Work required> Please write out the data below once more, exactly as it stands.

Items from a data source
Lemma all_ascii_valid (s : string) : all_ascii s = true -> valid_utf8 s.
Proof.
  unfold valid_utf8. induction s as [| b s IH]; [reflexivity |].
  cbn [all_ascii coerce_utf8]. intros H. apply andb_prop in H as [Hb Hs].
  rewrite Hb, (IH Hs). reflexivity.
Qed.

Lemma all_ascii_uint (d : uint) : all_ascii (NilEmpty.string_of_uint d) = true.
Proof. induction d; simpl; try exact IHd; reflexivity. Qed.

Lemma all_ascii_itoa (z : Z) : all_ascii (itoa z) = true.
Proof.
  unfold itoa. destruct z as [| p | p]; [reflexivity | |];
    cbn [Z.to_int NilZero.string_of_int];
    rewrite string_of_uint_nonnil by apply DecimalPos.Unsigned.to_uint_nonnil;
    [| cbn [all_ascii]; change (code "-"%char <? 128)%N with true; cbn [andb]];
    apply all_ascii_uint.
Qed.

Lemma all_ascii_zeros (n : nat) : all_ascii (zeros n) = true.
Proof. induction n as [| n IH]; [reflexivity | exact IH]. Qed.

Lemma all_ascii_appendInt (x : Z) (width : nat) :
  all_ascii (appendInt x width) = true.
Proof.
  unfold appendInt.
  rewrite !all_ascii_app, all_ascii_zeros, all_ascii_itoa.
  destruct (x <? 0)%Z; reflexivity.
Qed.

Lemma all_ascii_RFC3339 (t : Time) : all_ascii (Time_Format_RFC3339 t) = true.
Proof.
  unfold Time_Format_RFC3339, format_date_time, format_zone.
  destruct (offset t =? 0)%Z;
    [| destruct (Z.quot (offset t) 60 <? 0)%Z];
    rewrite !all_ascii_app, !all_ascii_appendInt; reflexivity.
Qed.

Lemma data_error (f : JSONFormatter) (cs : Callers) (e : Entry) (err : error) :
  entry_Error e = Some err ->
  JSONFormatter_data f cs e !! "error" = Some (VString err).
Proof.
  intros Herr. unfold JSONFormatter_data. rewrite fields_overlay, Herr.
  destruct (json_AddCaller f), (cs 3%nat) as [fr |], (json_AddStack f),
    (0 <? length (json_stack cs))%nat;
    rewrite ?is_Some_Some_true; cbn [andb];
    repeat (rewrite lookup_insert_ne by discriminate);
    apply lookup_insert_eq.
Qed.

Lemma front_key_not_engine (f : JSONFormatter) (cs : Callers) (e : Entry)
    (k : string) :
  k ∈ ["level"; "message"; "timestamp"] -> k ∉ engine_keys f cs e.
Proof.
  intros Hk. apply not_engine_key. intros Hin.
  repeat (apply elem_of_cons in Hk as [-> | Hk];
          [repeat (apply elem_of_cons in Hin as [Hin | Hin]; [discriminate Hin |]);
           inversion Hin |]).
  inversion Hk.
Qed.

Answer section>
Lemma all_ascii_valid (s : string) : all_ascii s = true -> valid_utf8 s.
Proof.
  unfold valid_utf8. induction s as [| b s IH]; [reflexivity |].
  cbn [all_ascii coerce_utf8]. intros H. apply andb_prop in H as [Hb Hs].
  rewrite Hb, (IH Hs). reflexivity.
Qed.

Lemma all_ascii_uint (d : uint) : all_ascii (NilEmpty.string_of_uint d) = true.
Proof. induction d; simpl; try exact IHd; reflexivity. Qed.

Lemma all_ascii_itoa (z : Z) : all_ascii (itoa z) = true.
Proof.
  unfold itoa. destruct z as [| p | p]; [reflexivity | |];
    cbn [Z.to_int NilZero.string_of_int];
    rewrite string_of_uint_nonnil by apply DecimalPos.Unsigned.to_uint_nonnil;
    [| cbn [all_ascii]; change (code "-"%char <? 128)%N with true; cbn [andb]];
    apply all_ascii_uint.
Qed.

Lemma all_ascii_zeros (n : nat) : all_ascii (zeros n) = true.
Proof. induction n as [| n IH]; [reflexivity | exact IH]. Qed.

Lemma all_ascii_appendInt (x : Z) (width : nat) :
  all_ascii (appendInt x width) = true.
Proof.
  unfold appendInt.
  rewrite !all_ascii_app, all_ascii_zeros, all_ascii_itoa.
  destruct (x <? 0)%Z; reflexivity.
Qed.

Lemma all_ascii_RFC3339 (t : Time) : all_ascii (Time_Format_RFC3339 t) = true.
Proof.
  unfold Time_Format_RFC3339, format_date_time, format_zone.
  destruct (offset t =? 0)%Z;
    [| destruct (Z.quot (offset t) 60 <? 0)%Z];
    rewrite !all_ascii_app, !all_ascii_appendInt; reflexivity.
Qed.

Lemma data_error (f : JSONFormatter) (cs : Callers) (e : Entry) (err : error) :
  entry_Error e = Some err ->
  JSONFormatter_data f cs e !! "error" = Some (VString err).
Proof.
  intros Herr. unfold JSONFormatter_data. rewrite fields_overlay, Herr.
  destruct (json_AddCaller f), (cs 3%nat) as [fr |], (json_AddStack f),
    (0 <? length (json_stack cs))%nat;
    rewrite ?is_Some_Some_true; cbn [andb];
    repeat (rewrite lookup_insert_ne by discriminate);
    apply lookup_insert_eq.
Qed.

Lemma front_key_not_engine (f : JSONFormatter) (cs : Callers) (e : Entry)
    (k : string) :
  k ∈ ["level"; "message"; "timestamp"] -> k ∉ engine_keys f cs e.
Proof.
  intros Hk. apply not_engine_key. intros Hin.
  repeat (apply elem_of_cons in Hk as [-> | Hk];
          [repeat (apply elem_of_cons in Hin as [Hin | Hin]; [discriminate Hin |]);
           inversion Hin |]).
  inversion Hk.
Qed.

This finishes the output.